However, a number of restrictions were made in Leiserson's retiming methods to make the algorithms more tractable. These restrictions fall into two broad categories:

- <u>Structural restrictions</u>: In Leiserson's methods, the gate-level structure of a circuit is fixed and storage elements are simply moved back and forth across gates in the circuit. As a result, the traditional retiming algorithms can miss many optimizations which can be performed when logic transformations are considered.
- <u>Clocking restrictions</u>: Leiserson assumes that a single-phase clock is used and that the storage elements are edge-triggered flip-flops. As such, his algorithms do not directly apply to multiphase circuits or circuits using level-sensitive latches.

<sup>1.</sup> This work was supported in part by NSF grant MIP-9014058.

<sup>2.</sup> T. Burks is supported by a DoD NDSEG fellowship.

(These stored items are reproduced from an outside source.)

(** [reflect.TypeOf(e).Elem().Name()] *)
Definition typeName (e : Expression) : string :=
  match e with
  | Identifier _ => "Identifier"
  | StringLiteral _ => "StringLiteral"
  | NumberLiteral _ => "NumberLiteral"
  | DateLiteral _ _ => "DateLiteral"
  | RegexLiteral _ _ => "RegexLiteral"
  | GlobLiteral _ _ => "GlobLiteral"
  | ParenExpression _ => "ParenExpression"
  | UnaryExpression _ _ => "UnaryExpression"
  | BinaryExpression _ _ _ => "BinaryExpression"
  end.

(** The field-type oracle: [FieldType(fieldName) (fieldType, fieldExists)]. *)
Definition FieldTypeDescriptor : Type := string -> FieldType * bool.

(** The [FieldType] methods; on a node kind without the method the result
    is the zero value, which [determineFieldType] never asks for. *)
Definition Expression_FieldType (e : Expression)
           (fieldTypeDescriptor : FieldTypeDescriptor) : FieldType :=
  match e with
  | DateLiteral _ _ => FtDate
  | RegexLiteral _ _ => FtRegex
  | GlobLiteral _ _ => FtGlob
  | StringLiteral _ => FtString
  | NumberLiteral _ => FtNumber
  | Identifier identifier =>
      let '(fieldType, fieldExists) := fieldTypeDescriptor (value identifier) in
      if fieldExists then fieldType else FtInvalid
  | _ => FtInvalid
  end.

Definition determineFieldType (expression : Expression)
           (fieldTypeDescriptor : FieldTypeDescriptor) : FieldType * bool :=
  if isTypeDescriptor expression
  then (Expression_FieldType expression fieldTypeDescriptor, true)
  else (FtInvalid, false).

Definition fieldTypeNamesString (fieldTypes : list FieldType) : string :=
  Join (flat_map (fun fieldType =>
                    match mapLookup FieldType_eq_dec fieldTypeNames fieldType with
                    | Some fieldTypeName => [fieldTypeName]
                    | None => []
                    end) fieldTypes) ", ".

Definition error : Type := string.

(** ** The processor *)

Record ExpressionProcessor : Type := NewExpressionProcessor {
  ep_expression : Expression;
  ep_fieldTypeDescriptor : FieldTypeDescriptor
}.

Section Analysis.

(** [time.Parse layout value], [glob.Compile] and [regexp.Compile]:
    [None] is a non-nil [err]. *)
Variable time_Parse : string -> string -> option time.Time.
Variable glob_Compile : string -> option Glob.
Variable regexp_Compile : string -> option Regexp.

(** The [Pos] methods the parser declares (identifiers, string and
    number literals, parenthesised, unary and binary expressions). *)
Variable parserPos : Expression -> QueryScannerPos.

Definition Pos (e : Expression) : QueryScannerPos :=
  match e with
  | DateLiteral _ stringTime => startPos stringTime
  | RegexLiteral _ regexString => startPos regexString
  | GlobLiteral _ globString => startPos globString
  | _ => parserPos e
  end.

Definition GenerateExpressionError (expression : Expression)
           (errorMessage : string) (args : list string) : error :=
  (Sprintf "%v:%v: " [formatUint (line (Pos expression));
                      formatUint (col (Pos expression))]
   ++ Sprintf errorMessage args)%string.

(** *** Type conversion *)

Definition isDateComparison (b : BinaryExpressionFields)
           (fieldTypeDescriptor : FieldTypeDescriptor)
  : bool * option QueryToken * option OperandPtr :=
  let '(identifier, dateString, datePtr) :=
    match asIdentifier (lhs b) with
    | Some identifier => (Some identifier, asStringLiteral (rhs b), Some PtrRhs)
    | None => (asIdentifier (rhs b), asStringLiteral (lhs b), Some PtrLhs)
    end in
  match identifier, dateString with
  | Some identifier, Some _ =>
      let '(fieldType, fieldExists) := fieldTypeDescriptor (value identifier) in
      if negb fieldExists || negb (FieldType_eqb fieldType FtDate)
      then (false, dateString, datePtr)
      else (true, dateString, datePtr)
  | _, _ => (false, dateString, datePtr)
  end.

Definition processDateComparison (b : BinaryExpressionFields)
           (fieldTypeDescriptor : FieldTypeDescriptor) : BinaryExpressionFields :=
  match isDateComparison b fieldTypeDescriptor with
  | (true, Some dateString, Some datePtr) =>
      let dateFormat :=
        if MatchString dateFormatPattern (value dateString)
        then Some queryDateFormat
        else if MatchString dateTimeFormatPattern (value dateString)
             then Some queryDateTimeFormat
             else None in
      match dateFormat with
      | None => b
      | Some dateFormat =>
          match time_Parse dateFormat (value dateString) with
          | None => b
          | Some utcDateTime =>
              let dateTime :=
                time.Date (time.Year utcDateTime) (time.Month utcDateTime)
                          (time.Day utcDateTime) (time.Hour utcDateTime)
                          (time.Minute utcDateTime) (time.Second utcDateTime)
                          (time.Nanosecond utcDateTime) time.Local in
              store datePtr (DateLiteral dateTime dateString) b
          end
      end
  | _ => b
  end.

Definition isGlobComparison (b : BinaryExpressionFields)
           (fieldTypeDescriptor : FieldTypeDescriptor)
  : bool * option QueryToken * option OperandPtr :=
  if QueryTokenType_eq_dec (tokenType (operator (bOperator b))) QtkCmpGlob then
    let '(identifier, globString, globPtr) :=
      match asIdentifier (lhs b) with
      | Some identifier => (Some identifier, asStringLiteral (rhs b), Some PtrRhs)
      | None => (asIdentifier (rhs b), asStringLiteral (lhs b), Some PtrLhs)
      end in
    match identifier, globString with
    | Some identifier, Some _ =>
        let '(fieldType, fieldExists) := fieldTypeDescriptor (value identifier) in
        if negb fieldExists || negb (FieldType_eqb fieldType FtString)
        then (false, globString, globPtr)
        else (true, globString, globPtr)
    | _, _ => (false, globString, globPtr)
    end
  else (false, None, None).

Definition processGlobComparison (b : BinaryExpressionFields)
           (fieldTypeDescriptor : FieldTypeDescriptor) : BinaryExpressionFields :=
  match isGlobComparison b fieldTypeDescriptor with
  | (true, Some globString, Some globPtr) =>
      match glob_Compile (value globString) with
      | None => b
      | Some glob => store globPtr (GlobLiteral glob globString) b
      end
  | _ => b
  end.

Definition isRegexComparison (b : BinaryExpressionFields)
           (fieldTypeDescriptor : FieldTypeDescriptor)
  : bool * option QueryToken * option OperandPtr :=
  if QueryTokenType_eq_dec (tokenType (operator (bOperator b))) QtkCmpRegexp then
    let '(identifier, regexString, regexPtr) :=
      match asIdentifier (lhs b) with
      | Some identifier => (Some identifier, asStringLiteral (rhs b), Some PtrRhs)
      | None => (asIdentifier (rhs b), asStringLiteral (lhs b), Some PtrLhs)
      end in
    match identifier, regexString with
    | Some identifier, Some _ =>
        let '(fieldType, fieldExists) := fieldTypeDescriptor (value identifier) in
        if negb fieldExists || negb (FieldType_eqb fieldType FtString)
        then (false, regexString, regexPtr)
        else (true, regexString, regexPtr)
    | _, _ => (false, regexString, regexPtr)
    end
  else (false, None, None).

| Clock Constraints                             |                                                                                    |  |  |
|-----------------------------------------------|------------------------------------------------------------------------------------|--|--|
| pulse width constraints                       | $T_p \ge w$                                                                        |  |  |
|                                               | $T_c - T_p \ge w$                                                                  |  |  |
| Combinational Propagation Constraints         |                                                                                    |  |  |
| signal propagation into synchronizer <i>i</i> | $a_i = \min_{j=1,n} (d_j + \delta_j + \delta_{ji} - E_{p_i p_i})$                  |  |  |
|                                               | $A_i = \max_{j=1, n} (D_j + \Delta_j + \Delta_{ji} - E_{p_j p_j})$                 |  |  |
| Synchronizer Macromodels                      |                                                                                    |  |  |
| setup and hold con-<br>straints               | $A_i \le T_c - S_i$                                                                |  |  |
|                                               | $a_i \ge H_i$                                                                      |  |  |
| flip-flop synchroniza-<br>tion equations      | $d_i = T_c$                                                                        |  |  |
|                                               | $D_i = T_c$                                                                        |  |  |
| latch synchronization equations               | $d_i = \max(a_i, T_c - T_{p_i})$                                                   |  |  |
|                                               | $D_i = \max(A_i, T_c - T_{p_i})$                                                   |  |  |
| wire synchronization<br>equations             | $d_i = a_i$                                                                        |  |  |
|                                               | $D_i = A_i$                                                                        |  |  |
| Phase Shift Operator                          |                                                                                    |  |  |
| E[i][j]                                       | $e_j - e_i, \text{ if } e_j > e_i$<br>$T_c - (e_j - e_i), \text{ if } e_j \le e_i$ |  |  |

| Table 1: | Timing | Model | Summary |
|----------|--------|-------|---------|
|----------|--------|-------|---------|

 $\delta_{w,0}$  is the Kronecker delta function which is equal to 1 whenever  $w_i = 0$  and zero otherwise. Combining these with the combinational propagation equations gives

$$a_{i} = \min_{j=1, n} (\delta_{w_{j}0} a_{j} + \delta_{j} + \delta_{ji})$$
  
$$A_{i} = \max_{j=1, n} (\delta_{w_{j}0} A_{j} + \Delta_{j} + \Delta_{ji})$$

To ensure correct circuit operation, we must have

$$A_i \le T_c - S_i$$
$$a_i \ge H_i$$

whenever  $w_i > 0$ . In Leiserson's model, the hold time constraints were neglected and synchronizer delays and setup times were assumed zero, leaving the following set of constraints to be satisfied:

$$\forall i, A_i = \max_{j=1, n} (\delta_{w_j 0} A_j + \Delta_{ji})$$
  
$$\forall i, A_i (1 - \delta_{w_i 0}) \le T_c$$

To determine whether a retimed circuit can be run at a specified cycle time  $T_c$ , it is necessary only to compute the values of  $A_i$  using the first constraint above and then verify that the second constraint is satisfied. If the solution fails to satisfy the second set of constraints, then the critical paths that caused the setup violation can be shortened by retiming the last node in each path by +1. More aggressively, we can retime each node in the circuit for which  $A_i > T_c$ . This is equivalent to one pass through Algorithm FEAS as described in [1]. The  $A_i$  variables correspond to the values  $\Delta(i)$  computed by Leiserson's Algorithm CP. If after iterating this procedure |V| - 1 times (|V| is the number of combinational nodes in the circuit), no feasible solution can be found, then no retiming exists and the FEAS algorithm terminates. Otherwise, the feasible retiming will be found.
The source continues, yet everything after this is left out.